Un parcours passionné
Jean a débuté sa carrière comme ébéniste, obtenant un CAP en ébénisterie. Son intérêt pour les meubles anciens l’a naturellement conduit vers le métier d’antiquaire. Il souligne : « L’ébénisterie est un métier assez solitaire où l’on travaille toute la journée dans un atelier. Je voulais être en contact avec des gens, c’est pour cela que le métier d’antiquaire me correspond mieux. »

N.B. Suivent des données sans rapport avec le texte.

Definition cluster_violations (s : ClusterState) : list InvariantViolation :=
  viol (is_empty (id_value (cs_id s))) Inv_SingleClusterIdentity "cluster"
    "cluster identity is empty" ++
  viol (negb (ctr_known (cs_epoch s))) Inv_ClusterEpochKnown "cluster" "cluster epoch is zero" ++
  viol (negb (ctr_known (cs_coordinator_epoch s))) Inv_CoordinatorEpochKnown "cluster"
    "coordinator epoch is zero" ++
  viol (negb (ctr_known (cs_generation s))) Inv_ClusterGenerationKnown "cluster"
    "cluster generation is zero" ++
  viol (negb (ctr_known (cs_membership_generation s))) Inv_GenerationsMonotonic "cluster"
    "membership generation is zero" ++
  viol (negb (ctr_known (cs_topology_epoch s))) Inv_TopologyEpochKnown "cluster"
    "topology epoch is zero" ++
  viol (negb (ctr_known (cs_topology_generation s))) Inv_TopologyGenerationConsistent "cluster"
    "topology generation is zero" ++
  viol (bool_decide (tr_epoch (cs_topology_record s) ≠ cs_topology_epoch s))
    Inv_TopologyGenerationConsistent "cluster"
    ("topology record epoch " +:+ ctr_str (tr_epoch (cs_topology_record s)) +:+
     " does not match " +:+ ctr_str (cs_topology_epoch s)) ++
  viol (bool_decide (tr_generation (cs_topology_record s) ≠ cs_topology_generation s))
    Inv_TopologyGenerationConsistent "cluster"
    ("topology record generation " +:+ ctr_str (tr_generation (cs_topology_record s)) +:+
     " does not match " +:+ ctr_str (cs_topology_generation s)) ++
  viol (ctr (cs_generation s) <? ctr (cs_membership_generation s))%N
    Inv_MembershipGenerationConsistent "cluster"
    "membership generation exceeds cluster generation" ++
  viol (ctr (cs_generation s) <? ctr (cs_topology_generation s))%N
    Inv_TopologyGenerationConsistent "cluster"
    "topology generation exceeds cluster generation".

Definition count_violations (s : ClusterState) : list InvariantViolation :=
  viol (kMaxRacksPerCluster <? msize (cs_racks s))%N Inv_CountsWithinBounds "cluster"
    "rack count exceeds the configured bound" ++
  viol (kMaxInterRackLinks <? msize (cs_links s))%N Inv_CountsWithinBounds "cluster"
    "link count exceeds the configured bound" ++
  viol (kMaxConstraints <? msize (cs_constraints s))%N Inv_CountsWithinBounds "cluster"
    "constraint count exceeds the configured bound" ++
  viol (existsb (λ count, kMaxDomainsPerClass <? count)%N
    [msize (cs_placement_domains s); msize (cs_capacity_domains s);
     msize (cs_failure_domains s); msize (cs_network_domains s);
     msize (cs_storage_domains s); msize (cs_power_domains s);
     msize (cs_cooling_domains s); msize (cs_link_domains s)]) Inv_CountsWithinBounds "cluster"
    "domain count exceeds the configured bound".

(** One iteration of the loop over the rack records. *)
Definition rack_violations (s : ClusterState) (e : RackId * RackRecord) :
    list InvariantViolation :=
  let record := e.2 in
  let ref := rk_reference record in
  let subject := "rack/" +:+ id_value e.1 in
  viol (bool_decide (rr_rack ref ≠ e.1)) Inv_RackIdentitiesValid subject
    "record key does not match the referenced rack identity" ++
  viol (negb (ctr_known (rr_generation ref))) Inv_RackGenerationAuthoritative subject
    "rack generation is zero" ++
  viol (kMaxRackEndpoints <? size (rr_endpoints ref))%N Inv_RackReferenceBounded subject
    "endpoint count exceeds the bound" ++
  viol (kMaxFailureDomainRefs <? size (rr_failure_domain_hints ref))%N Inv_RackReferenceBounded
    subject "failure domain hint count exceeds the bound" ++
  (if decide (rk_membership record = Mem_Unknown) then
     viol (rk_authoritative_current record) Inv_RackMembershipConsistent subject
       "registered rack with UNKNOWN membership is marked authoritative current" ++
     viol (bool_decide (rr_currentness ref ≠ Cur_Unknown) &&
           bool_decide (rr_currentness ref ≠ Cur_RevalidationRequired))
       Inv_RackMembershipConsistent subject
       "registered rack with UNKNOWN membership claims a decided currentness"
   else []) ++
  viol (ctr (cs_membership_generation s) <? ctr (rk_membership_generation record))%N
    Inv_MembershipGenerationConsistent subject
    "record membership generation exceeds the cluster membership generation" ++
  (if rk_authoritative_current record then
     viol (ctr (rr_generation ref) =? 0)%N Inv_RackGenerationAuthoritative subject
       "authoritative rack has an unknown generation" ++
     viol (is_boot_fenced s (rr_boot ref)) Inv_RackNotFenced subject
       "authoritative rack is published under a fenced process incarnation" ++
     viol (is_rack_retired s e.1) Inv_RackNotRetired subject
       "retired rack is still authoritative current" ++
     viol (bool_decide (ev_provenance (rr_evidence ref) = Prov_Unknown)) Inv_UnknownNeverPositive
       subject "authoritative rack carries UNKNOWN provenance" ++
     viol (bool_decide (ev_provenance (rr_evidence ref) = Prov_Reconstructed))
       Inv_RecoveredEvidenceNotCurrent subject
       "recovered rack evidence is marked authoritative current"
   else []).
Definition copy_topology_generation : ApplyContext → ApplyContext :=
  set_state (λ s, s <| cs_topology_record :=
    (cs_topology_record s) <| tr_generation := cs_topology_generation s |> |>).

Definition publish_domain_record (ctx : ApplyContext) (domain : D) :
    ApplyContext * MutationResult :=
  let s := cx_state ctx in
  if is_empty (id_value (dt_id domain)) then
    (ctx, reject_with Rej_InvalidDomain ES_ValidateReference (dt_label D)
            "domain identity is empty") else
  let subject := domain_subject domain in
  let '(domain, payload_result) := validate_domain_payload ctx domain in
  if negb (accepted payload_result) then (ctx, payload_result) else
  match check_existing_domain ctx domain with
  | Some result => (ctx, result)
  | None =>
    let domain := domain <| dt_header := (dt_header domain)
      <| dh_cluster_epoch := cs_epoch s |>
      <| dh_coordinator_epoch := cs_coordinator_epoch s |> |> in
    match advance_aggregate (dt_aggregate D (cs_domain_generations s))
            (dh_generation (dt_header domain)) with
    | None =>
        (ctx, reject_with Rej_LimitExceeded ES_Commit subject "domain class generation overflow")
    | Some aggregate =>
      let ctx := set_state (λ s, s <| cs_domain_generations :=
        upd (dt_aggregate D) (λ _, aggregate) (cs_domain_generations s) |>) ctx in
      let ctx := record_insert (dt_member D) (dt_id domain) domain ctx in
      bump_topology ctx
        (reject_with Rej_LimitExceeded ES_Commit subject "topology generation overflow")
        (λ ctx, (mark_changed (copy_topology_generation ctx), accepted_change))
    end
  end.

End domain.

(** ** Constraints *)

Definition check_existing_constraint (ctx : ApplyContext) (constraint : ClusterConstraint) :
    option MutationResult :=
  let subject := "constraint/" +:+ id_value (cc_id constraint) in
  let generation := dh_generation (cc_header constraint) in
  match cs_constraints (cx_state ctx) !! cc_id constraint with
  | Some existing =>
      if (ctr generation <? ctr (dh_generation (cc_header existing)))%N then
        Some (reject_code Rej_StalePublication ES_ValidateGeneration subject
                "constraint generation is older than the authoritative generation"
                "stale_constraint_generation") else
      if decide (generation = dh_generation (cc_header existing)) then
        if cpp_eqb constraint existing
        then Some (accepted_no_change "identical constraint publication is idempotent")
        else Some (reject_with Rej_Conflict ES_ValidateReference subject
                     "constraint publication conflicts at the same generation")
      else None
  | None =>
      if (cf_max_constraints (cx_config ctx) <=? msize (cs_constraints (cx_state ctx)))%N then
        Some (reject_with Rej_LimitExceeded ES_ValidateReference subject
                "constraint count would exceed the configured bound")
      else None
  end.

Definition apply_publish_constraint (ctx : ApplyContext) (request : MutationRequest) :
    ApplyContext * MutationResult :=
  let s := cx_state ctx in
  match rq_constraint request with
  | None =>
      (ctx, reject_with Rej_Malformed ES_Decode "constraint" "constraint payload is absent")
  | Some constraint =>
    let subject := "constraint/" +:+ id_value (cc_id constraint) in
    if (kMaxDomainMembers <? size (cc_racks constraint))%N then
      (ctx, reject_with Rej_LimitExceeded ES_ValidateReference subject
              "constraint member count exceeds the configured bound") else
    let constraint := constraint <| cc_racks := sort_uniq less (cc_racks constraint) |> in
    match List.find (λ rack, negb (is_rack_member s rack)) (cc_racks constraint) with
    | Some rack =>
        (ctx, reject_with Rej_UnknownRack ES_ValidateReference subject
                ("constraint references rack " +:+ id_value rack +:+ " which is not a member"))
    | None =>
      if decide (cc_kind constraint = CK_Unknown) then
        (ctx, reject_with Rej_InvalidDomain ES_ValidateReference subject
                "constraint kind is UNKNOWN") else
      if negb (ctr_known (dh_generation (cc_header constraint))) then
        (ctx, reject_with Rej_InvalidDomain ES_ValidateGeneration subject
                "constraint generation is zero") else
      match check_existing_constraint ctx constraint with
      | Some result => (ctx, result)
      | None =>
        let constraint := constraint <| cc_header := (cc_header constraint)
          <| dh_cluster_epoch := cs_epoch s |>
          <| dh_coordinator_epoch := cs_coordinator_epoch s |> |> in
        match bump (cs_constraint_generation s) with
        | None =>
            (ctx, reject_with Rej_LimitExceeded ES_Commit subject
                    "constraint generation overflow")
        | Some g =>
            let ctx := set_state (λ s, s <| cs_constraint_generation := g |>) ctx in
            (mark_changed (record_insert cs_constraints (cc_id constraint) constraint ctx),
             accepted_change)
        end
      end
    end
  end.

Les préparatifs avant une brocante
Participer à une brocante nécessite une préparation minutieuse. Jean explique qu’il consacre une partie de sa journée à la restauration de meubles anciens qu’il proposera ensuite à la vente. Il sélectionne avec soin les pièces à exposer, en fonction des tendances actuelles et des attentes des clients
La journée type sur une brocante
Dès l’aube, Jean installe son stand, veillant à mettre en valeur chaque objet. Il apprécie particulièrement les échanges avec les chineurs, qu’ils soient amateurs ou collectionneurs avertis. « C’est un métier où l’on fait beaucoup de rencontres, on discute avec des personnes très variées », confie-t-il.
Les défis du métier
Malgré la passion qui l’anime, Jean reconnaît que le métier d’antiquaire comporte des défis, notamment économiques et culturels. Il observe une évolution des goûts et des modes de consommation, ce qui l’oblige à s’adapter constamment pour répondre aux nouvelles attentes.
Ainsi, la brocante à Lille est bien plus qu’un simple marché : c’est un lieu d’échanges culturels et humains, où des passionnés comme Jean Dupont transmettent leur amour du patrimoine et des objets chargés d’histoire.